Am 18.11.21 um 21:02 schrieb Kristian Amlie:

I just tried and got similar results as you, Will.

- Optimization: -ffast-math -O0 - Compiler: gcc (Ubuntu
9.3.0-17ubuntu1~20.04) 9.3.0 - CPU: Intel(R) Core(TM) i5-7200U CPU - Yoshimi
branch: Ichthyostega/power

- Config directory: Removed prior to running (I tried switching between 44100
and 48000 on the settings ALSA screen afterwards and then rerun, but this
didn't make a difference)

Indeed, the testrunner loads a state file to control that parameters,
so the personal config directory should not be an issue anymore.


Hi Kristian,
Hi Will,

obviously all these observations and results look somewhat discouraging.
And while -50dB is just barely audible, from a numerical POV these are
significant differences, not just "number dust".

Seemingly we have several interwoven problems here.

For one, the AnalogFilter is fragile, and unfortunately it is used on a
lot of places. But this doesn't explain why Will's results show a difference
on BasicADD.test or on BasicPAD.test -- so there must be at least one further
problem.

I captured the Baseline.wav files for the testsuite with Production build
settings, and for the (today most common) Amd64 arch these are
-O3 -msse -msse2 -mfpmath=sse -ffast-math -fno-finite-math-only

Esp. the use of SSE registers plays a role here (-mfpmath=sse), since
moving values from SSE to normal registers can cause changes on the last
bits (I have seen that in my investigations, but I don't understand the
details well enough to see why this happens).

So a build with -O0 or a build with just --fast-math (without SSE) gives
differences in that order of magnitude. I have seen that here too.

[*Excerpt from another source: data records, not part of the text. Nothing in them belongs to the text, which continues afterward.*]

(* ===== verification/Redisstream.v ===== *)
(** * proxy/redismsg.cpp: replies in a stream

    What the parser of Redismsg.v does with the bytes of a reply, in whatever
    pieces they arrive. *)

From S2P Require Import Prelude Gostrings Resp Strconv Redismsg.

(** The replies of a server. *)
Inductive rval : Type :=
| RLine (c : Z) (s : list Z)
| RBulk (s : list Z)
| RNull
| RNullArr
| RArr (vs : list rval).

Definition crlf : list Z := [13; 10].

Fixpoint wire (v : rval) : list Z :=
  match v with
  | RLine c s => c :: s ++ crlf
  | RBulk s => 36 :: dec (zlen s) ++ crlf ++ s ++ crlf
  | RNull => 36 :: 45 :: 49 :: crlf
  | RNullArr => 42 :: 45 :: 49 :: crlf
  | RArr vs => 42 :: dec (zlen vs) ++ crlf ++ concat (map wire vs)
  end.

Definition wires (vs : list rval) : list Z := concat (map wire vs).

(** A line starts with plus, minus or colon and does not contain CR. *)
Fixpoint valid (v : rval) : Prop :=
  match v with
  | RLine c s => (c = 43 \/ c = 45 \/ c = 58) /\ 13 ∉ s
  | RArr vs => (fix all l := match l with [] => True | v :: l => valid v /\ all l end) vs
  | _ => True
  end.

Definition all_valid (vs : list rval) : Prop := Forall valid vs.

Lemma valid_arr vs : valid (RArr vs) <-> all_valid vs.
Proof.
  cbn. unfold all_valid. induction vs as [|v vs IH]; [by split; constructor|].
  rewrite Forall_cons, IH. done.
Qed.

Lemma wires_cons v vs : wires (v :: vs) = wire v ++ wires vs.
Proof. done. Qed.

Lemma wire_pos v : 0 < zlen (wire v).
Proof. destruct v; cbn -[zlen dec crlf]; rewrite zlen_cons; apply Z.lt_le_trans with 1; try lia; rewrite <- (Z.add_0_r 1) at 1; apply Z.add_le_mono_l, zlen_nonneg. Qed.

Lemma wires_len vs : zlen vs <= zlen (wires vs).
Proof.
  induction vs as [|v vs IH]; [done|]. rewrite wires_cons, zlen_app, zlen_cons. pose proof (wire_pos v). lia.
Qed.

(** ** Bytes in memory *)

Definition at_mem (mem : Z -> Z) (a : Z) (l : list Z) : Prop := forall i x, l !! i = Some x -> mem (a + Z.of_nat i) = x.

Lemma at_mem_cons mem a x l : at_mem mem a (x :: l) <-> mem a = x /\ at_mem mem (a + 1) l.
Proof.
  split.
  - intros H. split; [rewrite <- (H 0%nat x) by done; f_equal; lia|].
    intros i y Hi. rewrite <- (H (S i) y) by done. f_equal. lia.
  - intros [Hx Hl] [|i] y Hi; cbn in Hi.
    + injection Hi as <-. rewrite <- Hx. f_equal. lia.
    + rewrite <- (Hl i y Hi). f_equal. lia.
Qed.

Lemma at_mem_app mem a l1 l2 : at_mem mem a (l1 ++ l2) <-> at_mem mem a l1 /\ at_mem mem (a + zlen l1) l2.
Proof.
  revert a. induction l1 as [|x l1 IH]; intros a.
  - rewrite Z.add_0_r. split; [|by intros []]. intros H. split; [intros i y Hi; done|done].
  - cbn [app]. rewrite !at_mem_cons, IH, zlen_cons. replace (a + 1 + zlen l1) with (a + (1 + zlen l1)) by lia. tauto.
Qed.

(** ** One of two lists is a prefix of the other *)

Definition compat (w r : list Z) : Prop := exists t, r = w ++ t \/ w = r ++ t.

Lemma compat_nil r : compat [] r.
Proof. exists r. by left. Qed.

Lemma compat_cons x w y r : compat (x :: w) (y :: r) <-> x = y /\ compat w r.
Proof.
  split.
  - intros (t & [E|E]); injection E as -> ->; (split; [done|]); exists t; auto.
  - intros [-> (t & [-> | ->])]; exists t; [left|right]; done.
Qed.

Lemma compat_app_l l w r : compat (l ++ w) (l ++ r) <-> compat w r.
Proof. induction l as [|x l IH]; [done|]. cbn [app]. rewrite compat_cons, IH. naive_solver. Qed.

(** As much of [w] as there is of [s]. *)
Lemma compat_split w s r : compat w (s ++ r) ->
  (exists s2, s = w ++ s2) \/ (exists w2, w = s ++ w2 /\ compat w2 r).
Proof.
  revert s. induction w as [|x w IH]; intros [|y s]; cbn [app]; intros H.
  - left. by exists [].
  - left. by exists (y :: s).
  - right. by exists (x :: w).
  - apply compat_cons in H as [-> H]. apply IH in H as [(s2 & ->)|(w2 & -> & Hc)]; [left; by exists s2|right; by exists w2].
Qed.

(** ** What is left of a message

    [line_rest st a r]: in state [st] with [iArgLen = a], the bytes [r] end the
    line; [head_rest st n r]: outside of lines, in state [st] with
    [iNeedArgNum = n], the bytes [r] end the message. *)

Definition line_rest (st : msg_state) (a : Z) (r : list Z) : Prop :=
  match st with
  | GR_READING_LINE => exists v, valid v /\ r = wire v
  | GR_STR => exists s, 13 ∉ s /\ r = s ++ crlf
  | GR_STR_CRLF => r = [10]
  | GR_USD_NUM =>
      (exists ds s, Forall is_digit ds /\ 0 <= a /\ fold_left shift ds a = zlen s /\ r = ds ++ crlf ++ s ++ crlf) \/
      (a = 0 /\ r = 45 :: 49 :: crlf)
  | GR_USD_NUM_CRLF => exists s, a = zlen s /\ r = 10 :: s ++ crlf
  | GR_USD_STR => exists s, a = zlen s /\ r = s ++ crlf
  | GR_USD_EMPTY => r = 49 :: crlf
  | GR_USD_EMPTY_ONE => r = crlf
  | _ => False
  end.

Definition head_rest (st : msg_state) (n : Z) (r : list Z) : Prop :=
  match st with
  | GR_START => exists v, valid v /\ r = wire v
  | GR_NARG =>
      (exists ds vs, Forall is_digit ds /\ all_valid vs /\ (0 < n \/ n = 0 /\ ds = dec (zlen vs)) /\
         fold_left shift ds n = zlen vs /\ r = ds ++ crlf ++ wires vs) \/
      (n = 0 /\ r = 45 :: 49 :: crlf)
  | GR_NARG_NAG_ONE => n = 0 /\ r = 49 :: crlf
  | GR_NARG_ZERO => n = 0 /\ r = crlf
  | GR_NARG_CRLF => exists vs, all_valid vs /\ n = zlen vs /\ r = 10 :: wires vs
  | _ => False
  end.

Lemma line_rest_ne st a r : line_rest st a r -> r <> [].
Proof.
  intros Hr ->. destruct st; cbn in Hr; try done.
  - destruct Hr as ([] & _ & E); done.
  - destruct Hr as [([] & ? & _ & _ & _ & E)|(_ & E)]; done.
  - by destruct Hr as (? & _ & E).
  - destruct Hr as ([] & _ & E); done.
  - destruct Hr as ([] & _ & E); done.
Qed.

Lemma head_rest_ne st n r : head_rest st n r -> r <> [].
Proof.
  intros Hr ->. destruct st; cbn in Hr; try done.
  - by destruct Hr as ([] & _ & E).
  - by destruct Hr as [([] & ? & _ & _ & _ & _ & E)|(_ & E)].
  - by destruct Hr.
  - by destruct Hr.
  - by destruct Hr as (? & _ & _ & E).
Qed.

Definition placed (s : RedisMsg) : Prop := szNowPos s = szStart s + iLen (m_Info s) /\ 0 <= iLen (m_Info s).

(** The length of the longest argument is at most that of the message, when the
    bytes [r] from the address [c] on end it. *)
Definition fits (s : RedisMsg) (c : Z) (r : list Z) : Prop := 0 <= iMaxLen (m_Info s) <= c - szStart s + zlen r.

(** [expects s c r]: the parser has read up to the address [c], and the bytes
    [r] complete the message.  [in_line s c r]: they complete the line. *)
Inductive expects : RedisMsg -> Z -> list Z -> Prop :=
| ex_head s r :
    bReadingLine s = false -> placed s -> iMaxLen (m_Info s) = 0 -> (nowState (m_Info s) = GR_START -> iLen (m_Info s) = 0) ->
    head_rest (nowState (m_Info s)) (iNeedArgNum (m_Info s)) r ->
    expects s (szNowPos s) r
| ex_line s c r vs :
    in_line s c r -> iNeedArgNum (m_Info s) = 1 + zlen vs -> all_valid vs -> expects s c (r ++ wires vs)
with in_line : RedisMsg -> Z -> list Z -> Prop :=
| il_flat s r :
    bReadingLine s = true -> placed s -> fits s (szNowPos s) r -> 1 <= iLen (m_Info s) ->
    line_rest (nowState (m_Info s)) (iArgLen (m_Info s)) r -> in_line s (szNowPos s) r
| il_next s l c r :
    bReadingLine s = true -> placed s -> fits s c r -> 1 <= iLen (m_Info s) -> nowState (m_Info s) = GR_IN_NEXT_LAYER ->
    pNextLayer s = Some l -> szStart l = szNowPos s -> szEnd l = szEnd s -> 1 <= iLen (m_Info l) ->
    expects l c r -> in_line s c r.

(** ** One round of the loops *)

(** [s1] has read [n] bytes more than [s]. *)
Definition advanced (s s1 : RedisMsg) (n : Z) : Prop :=
  szStart s1 = szStart s /\ szEnd s1 = szEnd s /\ szNowPos s1 = szNowPos s + n /\ iLen (m_Info s1) = iLen (m_Info s) + n /\
  iNeedArgNum (m_Info s1) = iNeedArgNum (m_Info s) /\ pNextLayer s1 = pNextLayer s.

Definition adv (s : RedisMsg) (n : Z) : RedisMsg :=
  set_now (set_info s (set_len (m_Info s) (iLen (m_Info s) + n))) (szNowPos s + n).

Lemma int_ok z : - 2 ^ 31 <= z < 2 ^ 31 -> int z = Ret z.
Proof. intros H. unfold int. rewrite (proj2 (Z.leb_le _ _)), (proj2 (Z.ltb_lt _ _)) by lia. done. Qed.

Lemma forward_ok s n : 0 <= iLen (m_Info s) + n < 2 ^ 31 -> forward s n = Ret (adv s n).
Proof. intros H. unfold forward. by rewrite int_ok by lia. Qed.

(** Where the key and the command are. *)
Record found := mkFound { f_key : Z; f_key_len : Z; f_cmd : Z; f_cmd_len : Z; f_key_line : bool; f_line : Z; f_in_line : Z }.

Definition found_of (s : RedisMsg) : found :=
  let i := m_Info s in mkFound (szKeyStart i) (iKeyLen i) (szCmd i) (iCmdLen i) (bKeyLine i) (iNowLine i) (iKeyInLines i).

(** A string of [n] bytes begins at [p]. *)
Definition touch (k : bool) (p n : Z) (f : found) : found :=
  let f := if (f_key f =? 0) && k
           then mkFound p (f_key_len f) (f_cmd f) (f_cmd_len f) (f_key_line f) (f_line f) (f_in_line f) else f in
  if f_cmd f =? 0 then mkFound (f_key f) (f_key_len f) p n (f_key_line f) (f_line f) (f_in_line f) else f.

(** A line ends at [p]. *)
Definition close (p : Z) (f : found) : found :=
  if negb (f_key f =? 0) && (f_key_len f =? 0)
  then mkFound (f_key f) (p - f_key f) (f_cmd f) (f_cmd_len f) (f_key_line f) (f_line f) (f_in_line f) else f.

(** What a round that reads the bytes [l] of a string finds. *)
Definition found_step (k : bool) (s : RedisMsg) (l : list Z) : found :=
  match nowState (m_Info s) with
  | GR_USD_NUM_CRLF => if zlen l =? 1 then found_of s else touch k (szNowPos s + 1) (iArgLen (m_Info s)) (found_of s)
  | GR_USD_STR => touch k (szNowPos s) (iArgLen (m_Info s)) (found_of s)
  | _ => found_of s
  end.

(** The state after a round that reads the bytes [l] of a string. *)
Definition next_ok (s s1 : RedisMsg) (l : list Z) : Prop :=
  let a := iArgLen (m_Info s) in
  let a1 := iArgLen (m_Info s1) in
  let st1 := nowState (m_Info s1) in
  match nowState (m_Info s) with
  | GR_READING_LINE => forall y, l = 36 :: y -> y = [] /\ st1 = GR_USD_NUM /\ a1 = 0
  | GR_USD_NUM => exists d, l = [d] /\ (is_digit d -> st1 = GR_USD_NUM /\ a1 = shift a d) /\ (d = 13 -> st1 = GR_USD_NUM_CRLF /\ a1 = a)
  | GR_USD_NUM_CRLF => st1 = GR_USD_STR /\ a1 = a - (zlen l - 1)
  | GR_USD_STR => zlen l = 1 /\ (a = 0 -> st1 = GR_STR_CRLF) /\ (a <> 0 -> st1 = GR_USD_STR /\ a1 = a - 1)
  | _ => True
  end.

Then there are the compilers. Personally, I am building on gcc-8, and have
tested with gcc-7 and gcc-6. Especially these older ones do something quite
crazy stuff for optimisation. I haven't looked in detail at newer compilers,
since the setup is still quite tedious. Remote debugging on a different
compiler version / plattform turned out to be rather brittle, and without
using the IDE, it becomes near impossible to do an in-depth analysis,
where you need to drill down into various objects or poke around in
a huge float[] buffer.


Btw, those Optimisers do really freaking stuff today.
For example a lot of the SynthEngine code is written in blocks where
we first do this thing on the buffer in a for loop e.g. the volume, and
then comes the next block where we maybe (for stereo) do the same thing
for the other channel in another for loop, and then comes the next block,
where we e.g. apply an envelope in yet another for loop.
The optimisers collapse these consecutive for loops into a single loop
and totally rewrite the logic and sometimes even regroup the computations
and calculate backwards in order to re-use a common subexpression.
I is amazing that all this bold rewritings work that well.



On the bright side, the "Unforeseen state" issue is gone, so one step at a
time!

And another nice thing is: both of you seemingly do not get any timing
errors. Which means, the concept with the "plattform model" and a calibration
plus statistics seems to hold up well.